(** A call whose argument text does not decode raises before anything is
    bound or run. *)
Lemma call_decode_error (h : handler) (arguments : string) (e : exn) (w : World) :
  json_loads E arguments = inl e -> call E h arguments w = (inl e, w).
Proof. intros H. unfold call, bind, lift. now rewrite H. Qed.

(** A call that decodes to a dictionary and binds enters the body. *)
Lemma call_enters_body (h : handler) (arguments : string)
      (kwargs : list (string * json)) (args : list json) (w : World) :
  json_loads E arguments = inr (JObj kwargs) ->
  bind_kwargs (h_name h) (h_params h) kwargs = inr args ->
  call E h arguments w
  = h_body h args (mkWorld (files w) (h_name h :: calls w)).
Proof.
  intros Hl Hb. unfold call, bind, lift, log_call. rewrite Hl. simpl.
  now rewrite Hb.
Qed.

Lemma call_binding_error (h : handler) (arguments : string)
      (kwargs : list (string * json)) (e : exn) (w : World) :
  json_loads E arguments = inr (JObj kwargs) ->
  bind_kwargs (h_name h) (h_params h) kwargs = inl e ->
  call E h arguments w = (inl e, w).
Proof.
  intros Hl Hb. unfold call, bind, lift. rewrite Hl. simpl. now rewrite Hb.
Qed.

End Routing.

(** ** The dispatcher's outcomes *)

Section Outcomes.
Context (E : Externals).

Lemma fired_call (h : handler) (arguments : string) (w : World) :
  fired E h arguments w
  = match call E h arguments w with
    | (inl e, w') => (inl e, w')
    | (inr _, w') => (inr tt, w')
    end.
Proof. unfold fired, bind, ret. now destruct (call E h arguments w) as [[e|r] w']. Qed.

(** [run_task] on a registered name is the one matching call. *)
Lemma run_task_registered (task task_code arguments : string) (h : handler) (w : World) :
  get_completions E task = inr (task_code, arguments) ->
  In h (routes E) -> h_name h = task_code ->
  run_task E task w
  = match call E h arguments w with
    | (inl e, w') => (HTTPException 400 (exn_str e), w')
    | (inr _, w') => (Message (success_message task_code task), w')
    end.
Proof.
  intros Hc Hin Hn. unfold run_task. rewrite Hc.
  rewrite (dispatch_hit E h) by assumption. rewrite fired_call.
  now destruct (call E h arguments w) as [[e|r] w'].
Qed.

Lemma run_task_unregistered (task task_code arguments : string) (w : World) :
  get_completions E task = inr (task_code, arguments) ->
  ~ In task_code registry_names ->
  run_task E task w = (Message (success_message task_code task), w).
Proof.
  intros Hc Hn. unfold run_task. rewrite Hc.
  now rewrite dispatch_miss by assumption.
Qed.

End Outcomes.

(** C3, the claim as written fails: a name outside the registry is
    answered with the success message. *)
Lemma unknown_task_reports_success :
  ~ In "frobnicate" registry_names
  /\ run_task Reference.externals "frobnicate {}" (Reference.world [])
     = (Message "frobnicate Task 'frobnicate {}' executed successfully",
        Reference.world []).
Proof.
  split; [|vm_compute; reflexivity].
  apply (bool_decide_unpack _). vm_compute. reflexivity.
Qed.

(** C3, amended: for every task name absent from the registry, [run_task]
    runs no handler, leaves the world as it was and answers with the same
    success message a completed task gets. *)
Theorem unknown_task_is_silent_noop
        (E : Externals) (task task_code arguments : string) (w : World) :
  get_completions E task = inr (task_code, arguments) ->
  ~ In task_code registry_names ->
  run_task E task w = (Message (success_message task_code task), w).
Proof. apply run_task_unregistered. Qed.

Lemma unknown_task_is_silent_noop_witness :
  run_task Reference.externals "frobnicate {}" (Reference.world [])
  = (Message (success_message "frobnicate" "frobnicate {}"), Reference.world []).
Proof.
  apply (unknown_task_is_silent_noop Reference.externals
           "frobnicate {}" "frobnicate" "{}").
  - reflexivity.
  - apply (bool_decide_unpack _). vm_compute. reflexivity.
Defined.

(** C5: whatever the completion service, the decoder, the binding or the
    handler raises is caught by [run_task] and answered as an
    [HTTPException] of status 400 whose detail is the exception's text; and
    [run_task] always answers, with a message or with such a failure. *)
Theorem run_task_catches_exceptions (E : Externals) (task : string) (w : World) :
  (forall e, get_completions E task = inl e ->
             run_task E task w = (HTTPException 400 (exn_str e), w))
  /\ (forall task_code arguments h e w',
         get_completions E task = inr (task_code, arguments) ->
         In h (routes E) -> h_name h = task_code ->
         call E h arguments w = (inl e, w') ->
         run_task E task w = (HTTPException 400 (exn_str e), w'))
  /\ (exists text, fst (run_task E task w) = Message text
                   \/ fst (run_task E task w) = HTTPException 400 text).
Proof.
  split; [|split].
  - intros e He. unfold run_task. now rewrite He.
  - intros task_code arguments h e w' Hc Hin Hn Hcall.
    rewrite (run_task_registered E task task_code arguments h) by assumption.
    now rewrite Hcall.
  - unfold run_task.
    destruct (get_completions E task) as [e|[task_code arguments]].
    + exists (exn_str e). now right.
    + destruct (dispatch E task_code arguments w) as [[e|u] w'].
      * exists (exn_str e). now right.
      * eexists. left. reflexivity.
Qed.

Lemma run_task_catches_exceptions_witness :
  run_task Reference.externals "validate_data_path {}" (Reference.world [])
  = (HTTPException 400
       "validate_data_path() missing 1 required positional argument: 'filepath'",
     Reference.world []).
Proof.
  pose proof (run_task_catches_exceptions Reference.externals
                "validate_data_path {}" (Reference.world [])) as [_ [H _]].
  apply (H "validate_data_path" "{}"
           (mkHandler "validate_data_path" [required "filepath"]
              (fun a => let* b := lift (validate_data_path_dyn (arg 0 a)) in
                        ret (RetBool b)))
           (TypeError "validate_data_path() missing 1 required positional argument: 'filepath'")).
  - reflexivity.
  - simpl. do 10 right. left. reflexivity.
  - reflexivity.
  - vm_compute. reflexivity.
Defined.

::::::::

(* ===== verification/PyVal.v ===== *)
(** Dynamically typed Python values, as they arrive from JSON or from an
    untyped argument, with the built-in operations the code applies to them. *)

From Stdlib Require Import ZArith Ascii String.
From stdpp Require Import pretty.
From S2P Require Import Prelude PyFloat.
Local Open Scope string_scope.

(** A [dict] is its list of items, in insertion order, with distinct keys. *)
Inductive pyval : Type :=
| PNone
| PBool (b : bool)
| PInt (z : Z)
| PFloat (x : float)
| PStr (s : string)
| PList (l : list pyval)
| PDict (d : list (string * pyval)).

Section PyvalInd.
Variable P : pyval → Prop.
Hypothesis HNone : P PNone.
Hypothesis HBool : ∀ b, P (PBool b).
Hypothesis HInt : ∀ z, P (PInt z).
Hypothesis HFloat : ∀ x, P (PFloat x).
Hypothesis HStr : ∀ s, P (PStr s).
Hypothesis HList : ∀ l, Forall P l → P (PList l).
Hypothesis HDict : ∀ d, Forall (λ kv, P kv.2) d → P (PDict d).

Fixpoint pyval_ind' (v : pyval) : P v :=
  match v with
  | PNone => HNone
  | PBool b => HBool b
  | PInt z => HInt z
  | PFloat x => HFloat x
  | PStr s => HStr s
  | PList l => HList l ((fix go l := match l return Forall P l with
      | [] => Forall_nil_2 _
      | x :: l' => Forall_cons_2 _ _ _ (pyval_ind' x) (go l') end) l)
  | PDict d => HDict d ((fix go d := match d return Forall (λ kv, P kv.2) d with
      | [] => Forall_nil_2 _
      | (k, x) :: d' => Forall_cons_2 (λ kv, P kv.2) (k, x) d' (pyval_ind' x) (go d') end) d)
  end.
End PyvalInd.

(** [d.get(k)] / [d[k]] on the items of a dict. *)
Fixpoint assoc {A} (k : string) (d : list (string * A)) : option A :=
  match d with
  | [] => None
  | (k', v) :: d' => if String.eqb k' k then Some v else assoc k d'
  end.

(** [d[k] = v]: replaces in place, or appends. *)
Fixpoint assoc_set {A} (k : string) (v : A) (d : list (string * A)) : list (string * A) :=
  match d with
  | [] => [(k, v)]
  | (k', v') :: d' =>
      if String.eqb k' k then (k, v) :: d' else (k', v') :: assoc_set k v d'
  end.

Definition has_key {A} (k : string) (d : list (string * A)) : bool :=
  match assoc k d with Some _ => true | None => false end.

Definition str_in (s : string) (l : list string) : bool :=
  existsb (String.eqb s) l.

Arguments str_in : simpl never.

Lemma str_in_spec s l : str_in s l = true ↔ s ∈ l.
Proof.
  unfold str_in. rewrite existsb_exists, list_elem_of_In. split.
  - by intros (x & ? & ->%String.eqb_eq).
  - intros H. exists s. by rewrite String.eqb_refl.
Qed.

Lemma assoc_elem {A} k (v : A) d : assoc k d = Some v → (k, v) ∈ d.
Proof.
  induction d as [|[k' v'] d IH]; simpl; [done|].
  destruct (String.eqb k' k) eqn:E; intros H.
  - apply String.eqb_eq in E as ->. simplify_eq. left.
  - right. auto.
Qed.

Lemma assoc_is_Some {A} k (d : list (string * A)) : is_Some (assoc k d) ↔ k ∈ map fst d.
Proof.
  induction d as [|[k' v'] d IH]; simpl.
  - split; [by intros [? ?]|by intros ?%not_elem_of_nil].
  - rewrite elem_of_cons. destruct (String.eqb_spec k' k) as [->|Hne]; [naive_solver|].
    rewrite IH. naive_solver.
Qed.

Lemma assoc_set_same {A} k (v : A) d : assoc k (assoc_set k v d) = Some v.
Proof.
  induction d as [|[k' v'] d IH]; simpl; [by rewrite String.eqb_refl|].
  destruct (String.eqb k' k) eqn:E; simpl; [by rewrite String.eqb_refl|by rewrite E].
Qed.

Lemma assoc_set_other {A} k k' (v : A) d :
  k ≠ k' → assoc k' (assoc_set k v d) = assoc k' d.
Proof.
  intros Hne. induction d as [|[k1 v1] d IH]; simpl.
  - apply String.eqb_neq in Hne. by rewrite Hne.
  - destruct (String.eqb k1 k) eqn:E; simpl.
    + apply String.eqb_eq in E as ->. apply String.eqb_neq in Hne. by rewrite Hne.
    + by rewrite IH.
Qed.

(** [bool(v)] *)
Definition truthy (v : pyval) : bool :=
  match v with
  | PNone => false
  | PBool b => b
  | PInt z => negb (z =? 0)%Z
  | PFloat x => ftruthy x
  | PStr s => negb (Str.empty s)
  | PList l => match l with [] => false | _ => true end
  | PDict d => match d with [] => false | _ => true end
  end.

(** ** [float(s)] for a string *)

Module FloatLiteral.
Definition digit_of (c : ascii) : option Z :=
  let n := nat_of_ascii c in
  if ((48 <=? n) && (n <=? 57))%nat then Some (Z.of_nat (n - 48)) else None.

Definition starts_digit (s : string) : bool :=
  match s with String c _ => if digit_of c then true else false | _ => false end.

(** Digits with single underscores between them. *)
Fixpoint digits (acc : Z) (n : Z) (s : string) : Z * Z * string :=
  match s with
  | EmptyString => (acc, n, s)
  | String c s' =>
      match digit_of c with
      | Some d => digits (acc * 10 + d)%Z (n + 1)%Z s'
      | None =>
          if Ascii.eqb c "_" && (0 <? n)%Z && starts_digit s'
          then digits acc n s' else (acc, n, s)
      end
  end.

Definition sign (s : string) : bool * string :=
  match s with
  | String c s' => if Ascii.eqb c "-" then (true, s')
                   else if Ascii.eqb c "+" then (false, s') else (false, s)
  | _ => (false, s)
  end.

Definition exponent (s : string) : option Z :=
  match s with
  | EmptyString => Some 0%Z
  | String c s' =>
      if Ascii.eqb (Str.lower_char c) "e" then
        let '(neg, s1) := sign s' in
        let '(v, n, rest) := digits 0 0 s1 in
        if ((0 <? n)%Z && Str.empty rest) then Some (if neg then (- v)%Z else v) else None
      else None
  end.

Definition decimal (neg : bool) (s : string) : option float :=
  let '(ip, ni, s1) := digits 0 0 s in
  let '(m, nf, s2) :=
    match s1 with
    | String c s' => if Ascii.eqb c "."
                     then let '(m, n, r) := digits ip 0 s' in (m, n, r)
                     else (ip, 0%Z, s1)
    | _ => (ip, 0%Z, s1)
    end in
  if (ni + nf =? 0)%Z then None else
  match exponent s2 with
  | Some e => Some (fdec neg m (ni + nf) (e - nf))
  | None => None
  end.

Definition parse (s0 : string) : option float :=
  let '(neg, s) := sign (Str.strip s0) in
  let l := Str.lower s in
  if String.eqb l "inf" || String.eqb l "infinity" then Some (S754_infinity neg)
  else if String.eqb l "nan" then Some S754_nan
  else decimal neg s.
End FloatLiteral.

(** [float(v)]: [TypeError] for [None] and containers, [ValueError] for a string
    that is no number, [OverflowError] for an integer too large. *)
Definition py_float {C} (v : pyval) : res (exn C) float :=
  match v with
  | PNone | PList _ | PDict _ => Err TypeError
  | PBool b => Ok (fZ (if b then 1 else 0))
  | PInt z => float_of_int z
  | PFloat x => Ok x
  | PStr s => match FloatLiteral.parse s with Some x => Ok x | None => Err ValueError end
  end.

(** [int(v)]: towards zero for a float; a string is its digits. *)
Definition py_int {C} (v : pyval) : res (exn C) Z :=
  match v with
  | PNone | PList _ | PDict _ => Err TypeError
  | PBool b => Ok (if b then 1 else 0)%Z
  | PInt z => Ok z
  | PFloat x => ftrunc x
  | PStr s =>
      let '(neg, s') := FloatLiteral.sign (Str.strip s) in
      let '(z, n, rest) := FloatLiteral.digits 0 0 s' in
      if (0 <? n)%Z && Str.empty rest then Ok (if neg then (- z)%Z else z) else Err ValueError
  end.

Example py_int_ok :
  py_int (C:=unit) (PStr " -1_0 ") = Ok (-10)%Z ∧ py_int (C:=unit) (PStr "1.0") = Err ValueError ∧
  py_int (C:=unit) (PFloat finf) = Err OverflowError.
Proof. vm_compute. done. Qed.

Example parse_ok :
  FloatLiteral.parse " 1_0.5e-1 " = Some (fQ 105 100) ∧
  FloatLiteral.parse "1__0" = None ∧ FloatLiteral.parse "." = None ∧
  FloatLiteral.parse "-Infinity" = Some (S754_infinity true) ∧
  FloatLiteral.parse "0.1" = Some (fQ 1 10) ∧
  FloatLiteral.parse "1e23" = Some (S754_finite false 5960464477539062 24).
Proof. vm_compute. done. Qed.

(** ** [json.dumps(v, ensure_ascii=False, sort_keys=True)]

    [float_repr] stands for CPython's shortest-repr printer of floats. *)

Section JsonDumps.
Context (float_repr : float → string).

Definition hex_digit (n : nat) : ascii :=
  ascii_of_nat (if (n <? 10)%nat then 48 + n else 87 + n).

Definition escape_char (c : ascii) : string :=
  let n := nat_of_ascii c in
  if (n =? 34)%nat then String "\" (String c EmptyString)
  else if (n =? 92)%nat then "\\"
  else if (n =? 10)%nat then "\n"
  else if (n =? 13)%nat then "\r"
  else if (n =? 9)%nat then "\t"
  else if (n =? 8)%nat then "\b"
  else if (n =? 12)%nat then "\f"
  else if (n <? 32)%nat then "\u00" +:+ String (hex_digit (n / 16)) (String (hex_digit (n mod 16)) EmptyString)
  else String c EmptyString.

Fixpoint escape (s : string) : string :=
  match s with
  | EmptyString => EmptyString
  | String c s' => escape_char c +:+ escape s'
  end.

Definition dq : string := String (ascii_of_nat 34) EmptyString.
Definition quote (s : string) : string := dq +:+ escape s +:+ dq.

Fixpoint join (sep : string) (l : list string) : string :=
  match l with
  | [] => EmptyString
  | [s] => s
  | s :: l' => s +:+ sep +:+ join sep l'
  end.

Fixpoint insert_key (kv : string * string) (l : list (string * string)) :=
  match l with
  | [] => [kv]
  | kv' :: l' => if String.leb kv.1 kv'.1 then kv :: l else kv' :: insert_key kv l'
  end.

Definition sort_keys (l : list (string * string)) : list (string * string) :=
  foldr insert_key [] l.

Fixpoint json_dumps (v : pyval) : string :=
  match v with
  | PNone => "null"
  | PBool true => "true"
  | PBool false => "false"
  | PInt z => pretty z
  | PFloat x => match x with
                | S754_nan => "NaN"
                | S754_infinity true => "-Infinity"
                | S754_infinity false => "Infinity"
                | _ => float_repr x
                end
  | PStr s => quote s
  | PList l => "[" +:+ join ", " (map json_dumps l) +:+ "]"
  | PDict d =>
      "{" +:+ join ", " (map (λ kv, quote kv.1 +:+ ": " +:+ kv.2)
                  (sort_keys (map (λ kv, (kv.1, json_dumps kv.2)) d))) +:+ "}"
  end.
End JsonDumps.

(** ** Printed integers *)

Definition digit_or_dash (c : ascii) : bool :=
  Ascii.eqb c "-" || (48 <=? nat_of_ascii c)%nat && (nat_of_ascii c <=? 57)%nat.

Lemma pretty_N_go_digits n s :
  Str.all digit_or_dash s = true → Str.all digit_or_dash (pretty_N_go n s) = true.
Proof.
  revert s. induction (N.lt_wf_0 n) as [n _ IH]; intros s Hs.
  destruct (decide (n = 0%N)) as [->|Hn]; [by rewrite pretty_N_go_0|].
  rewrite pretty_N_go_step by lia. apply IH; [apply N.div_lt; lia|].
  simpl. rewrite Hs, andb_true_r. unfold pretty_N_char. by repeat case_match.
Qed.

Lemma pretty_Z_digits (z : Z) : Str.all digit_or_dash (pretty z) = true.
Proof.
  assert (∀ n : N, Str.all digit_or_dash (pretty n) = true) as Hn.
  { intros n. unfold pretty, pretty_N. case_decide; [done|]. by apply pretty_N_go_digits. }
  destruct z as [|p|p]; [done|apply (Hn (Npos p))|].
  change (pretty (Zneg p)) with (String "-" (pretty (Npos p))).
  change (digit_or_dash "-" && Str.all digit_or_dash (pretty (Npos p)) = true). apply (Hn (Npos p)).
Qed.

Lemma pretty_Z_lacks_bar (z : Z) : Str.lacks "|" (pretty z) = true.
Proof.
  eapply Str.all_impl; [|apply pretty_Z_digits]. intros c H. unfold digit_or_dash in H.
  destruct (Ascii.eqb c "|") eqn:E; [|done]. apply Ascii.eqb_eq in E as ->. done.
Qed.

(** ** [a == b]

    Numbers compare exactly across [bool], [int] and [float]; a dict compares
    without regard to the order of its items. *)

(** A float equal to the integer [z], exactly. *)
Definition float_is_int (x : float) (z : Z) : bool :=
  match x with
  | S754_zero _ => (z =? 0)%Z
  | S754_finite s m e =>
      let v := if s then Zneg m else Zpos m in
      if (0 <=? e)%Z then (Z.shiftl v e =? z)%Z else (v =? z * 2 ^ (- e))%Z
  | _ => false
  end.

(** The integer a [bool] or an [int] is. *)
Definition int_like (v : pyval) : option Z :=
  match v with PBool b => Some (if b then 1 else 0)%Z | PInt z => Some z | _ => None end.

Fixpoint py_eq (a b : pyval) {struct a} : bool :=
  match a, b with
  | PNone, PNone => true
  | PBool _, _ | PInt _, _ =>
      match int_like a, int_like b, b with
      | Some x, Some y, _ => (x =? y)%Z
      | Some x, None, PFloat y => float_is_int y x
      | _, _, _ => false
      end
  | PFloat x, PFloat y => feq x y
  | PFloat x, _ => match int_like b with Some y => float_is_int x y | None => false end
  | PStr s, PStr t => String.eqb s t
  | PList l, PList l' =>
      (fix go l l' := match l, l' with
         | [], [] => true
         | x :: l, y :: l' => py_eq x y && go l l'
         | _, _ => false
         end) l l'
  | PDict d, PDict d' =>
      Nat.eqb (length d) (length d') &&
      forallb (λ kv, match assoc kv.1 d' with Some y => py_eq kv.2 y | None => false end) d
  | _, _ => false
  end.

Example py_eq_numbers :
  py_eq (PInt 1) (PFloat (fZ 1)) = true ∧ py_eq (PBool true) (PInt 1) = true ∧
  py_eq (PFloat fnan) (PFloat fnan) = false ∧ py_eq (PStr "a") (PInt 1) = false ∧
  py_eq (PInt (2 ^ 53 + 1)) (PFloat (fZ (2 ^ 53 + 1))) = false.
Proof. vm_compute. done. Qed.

::::::::

#### [Required work]
Output exactly one stretch of the listing: from the line containing "let '(neg, s1) := sign s' in" through the line containing "End FloatLiteral.", both end lines included.

#### [Solution for this exercise]
        let '(neg, s1) := sign s' in
        let '(v, n, rest) := digits 0 0 s1 in
        if ((0 <? n)%Z && Str.empty rest) then Some (if neg then (- v)%Z else v) else None
      else None
  end.

Definition decimal (neg : bool) (s : string) : option float :=
  let '(ip, ni, s1) := digits 0 0 s in
  let '(m, nf, s2) :=
    match s1 with
    | String c s' => if Ascii.eqb c "."
                     then let '(m, n, r) := digits ip 0 s' in (m, n, r)
                     else (ip, 0%Z, s1)
    | _ => (ip, 0%Z, s1)
    end in
  if (ni + nf =? 0)%Z then None else
  match exponent s2 with
  | Some e => Some (fdec neg m (ni + nf) (e - nf))
  | None => None
  end.

Definition parse (s0 : string) : option float :=
  let '(neg, s) := sign (Str.strip s0) in
  let l := Str.lower s in
  if String.eqb l "inf" || String.eqb l "infinity" then Some (S754_infinity neg)
  else if String.eqb l "nan" then Some S754_nan
  else decimal neg s.
End FloatLiteral.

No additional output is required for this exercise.